Your job is to copy the lines from the material that include "since".

=== RECORDS PROVIDED ===

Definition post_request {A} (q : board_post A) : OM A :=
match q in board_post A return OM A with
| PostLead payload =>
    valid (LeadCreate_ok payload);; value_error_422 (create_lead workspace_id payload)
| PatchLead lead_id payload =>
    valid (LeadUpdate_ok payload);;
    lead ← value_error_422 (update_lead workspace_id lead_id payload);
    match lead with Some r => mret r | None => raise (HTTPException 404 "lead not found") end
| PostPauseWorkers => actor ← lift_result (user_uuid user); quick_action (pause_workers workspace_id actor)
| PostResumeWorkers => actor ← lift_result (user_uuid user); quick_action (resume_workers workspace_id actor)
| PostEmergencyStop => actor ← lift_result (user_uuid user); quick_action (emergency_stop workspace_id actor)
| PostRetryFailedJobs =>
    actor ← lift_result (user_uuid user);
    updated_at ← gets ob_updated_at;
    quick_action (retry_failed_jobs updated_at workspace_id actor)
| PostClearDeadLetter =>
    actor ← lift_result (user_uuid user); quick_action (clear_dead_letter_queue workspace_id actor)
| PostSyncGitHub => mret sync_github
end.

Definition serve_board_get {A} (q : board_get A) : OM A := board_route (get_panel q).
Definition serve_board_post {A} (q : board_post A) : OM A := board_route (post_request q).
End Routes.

===
=== RECORDS PROVIDED ===

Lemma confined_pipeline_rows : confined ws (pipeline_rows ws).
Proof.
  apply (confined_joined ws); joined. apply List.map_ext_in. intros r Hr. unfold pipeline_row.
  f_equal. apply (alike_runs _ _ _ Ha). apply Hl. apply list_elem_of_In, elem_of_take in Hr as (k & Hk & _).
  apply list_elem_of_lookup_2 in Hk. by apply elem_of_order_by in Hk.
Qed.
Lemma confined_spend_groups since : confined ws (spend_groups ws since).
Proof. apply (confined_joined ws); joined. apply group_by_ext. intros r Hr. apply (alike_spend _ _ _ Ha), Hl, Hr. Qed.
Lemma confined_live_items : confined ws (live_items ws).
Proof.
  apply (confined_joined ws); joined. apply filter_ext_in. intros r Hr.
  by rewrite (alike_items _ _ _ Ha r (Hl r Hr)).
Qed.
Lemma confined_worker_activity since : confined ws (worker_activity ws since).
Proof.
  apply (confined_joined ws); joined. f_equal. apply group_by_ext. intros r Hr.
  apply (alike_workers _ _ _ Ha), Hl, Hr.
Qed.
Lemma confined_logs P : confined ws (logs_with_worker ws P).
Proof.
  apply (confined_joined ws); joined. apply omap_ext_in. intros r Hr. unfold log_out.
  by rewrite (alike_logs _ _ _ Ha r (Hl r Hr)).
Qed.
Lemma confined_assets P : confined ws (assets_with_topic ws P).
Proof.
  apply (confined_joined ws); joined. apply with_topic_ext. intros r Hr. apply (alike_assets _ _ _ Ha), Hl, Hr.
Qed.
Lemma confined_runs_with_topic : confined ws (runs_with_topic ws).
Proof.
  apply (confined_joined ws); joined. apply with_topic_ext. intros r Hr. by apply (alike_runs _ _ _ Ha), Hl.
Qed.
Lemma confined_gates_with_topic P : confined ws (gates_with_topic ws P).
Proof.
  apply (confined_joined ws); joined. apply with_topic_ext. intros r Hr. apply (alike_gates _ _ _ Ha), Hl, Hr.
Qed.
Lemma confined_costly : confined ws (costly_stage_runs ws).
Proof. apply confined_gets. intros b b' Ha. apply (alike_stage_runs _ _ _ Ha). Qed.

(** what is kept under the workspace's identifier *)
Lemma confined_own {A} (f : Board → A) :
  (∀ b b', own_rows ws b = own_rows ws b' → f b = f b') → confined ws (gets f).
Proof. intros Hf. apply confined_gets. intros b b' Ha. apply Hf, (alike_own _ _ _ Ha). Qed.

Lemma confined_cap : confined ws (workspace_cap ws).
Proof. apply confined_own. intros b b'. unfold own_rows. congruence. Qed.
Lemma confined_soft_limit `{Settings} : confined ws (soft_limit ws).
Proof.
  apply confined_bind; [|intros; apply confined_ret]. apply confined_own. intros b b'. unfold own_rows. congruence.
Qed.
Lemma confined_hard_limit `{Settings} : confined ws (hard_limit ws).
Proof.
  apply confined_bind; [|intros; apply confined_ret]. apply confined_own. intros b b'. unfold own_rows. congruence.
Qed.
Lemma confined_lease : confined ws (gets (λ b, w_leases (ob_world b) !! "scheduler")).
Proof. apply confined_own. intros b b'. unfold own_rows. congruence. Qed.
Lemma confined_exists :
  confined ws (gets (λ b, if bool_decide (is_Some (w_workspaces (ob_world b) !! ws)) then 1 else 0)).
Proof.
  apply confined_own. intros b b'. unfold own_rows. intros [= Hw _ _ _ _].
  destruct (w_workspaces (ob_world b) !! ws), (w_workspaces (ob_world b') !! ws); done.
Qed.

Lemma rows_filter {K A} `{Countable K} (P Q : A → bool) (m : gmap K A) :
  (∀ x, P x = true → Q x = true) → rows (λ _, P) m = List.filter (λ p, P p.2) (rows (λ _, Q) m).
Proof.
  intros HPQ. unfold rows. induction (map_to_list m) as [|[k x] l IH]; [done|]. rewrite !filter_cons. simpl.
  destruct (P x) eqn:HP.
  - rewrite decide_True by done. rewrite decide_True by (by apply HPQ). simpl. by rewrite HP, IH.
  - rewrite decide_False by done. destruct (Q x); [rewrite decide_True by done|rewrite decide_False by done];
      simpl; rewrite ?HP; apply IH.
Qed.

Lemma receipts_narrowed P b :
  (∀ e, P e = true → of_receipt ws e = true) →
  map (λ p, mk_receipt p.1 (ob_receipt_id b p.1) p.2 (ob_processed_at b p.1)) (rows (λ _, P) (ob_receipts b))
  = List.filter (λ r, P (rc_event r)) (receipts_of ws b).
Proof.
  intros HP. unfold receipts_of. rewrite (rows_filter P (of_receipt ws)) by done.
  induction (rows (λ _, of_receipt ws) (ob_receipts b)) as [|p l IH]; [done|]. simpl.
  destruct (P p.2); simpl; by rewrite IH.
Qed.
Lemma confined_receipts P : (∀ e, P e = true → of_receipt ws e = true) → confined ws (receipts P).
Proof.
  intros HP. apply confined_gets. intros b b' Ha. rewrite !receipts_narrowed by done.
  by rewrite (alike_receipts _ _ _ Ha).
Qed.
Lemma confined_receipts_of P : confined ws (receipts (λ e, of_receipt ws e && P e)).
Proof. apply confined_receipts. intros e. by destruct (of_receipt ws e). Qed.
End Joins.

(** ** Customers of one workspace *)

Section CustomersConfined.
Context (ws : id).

===

◆ RESPONSE TO THE TASK ◆
Lemma confined_spend_groups since : confined ws (spend_groups ws since).
Lemma confined_worker_activity since : confined ws (worker_activity ws since).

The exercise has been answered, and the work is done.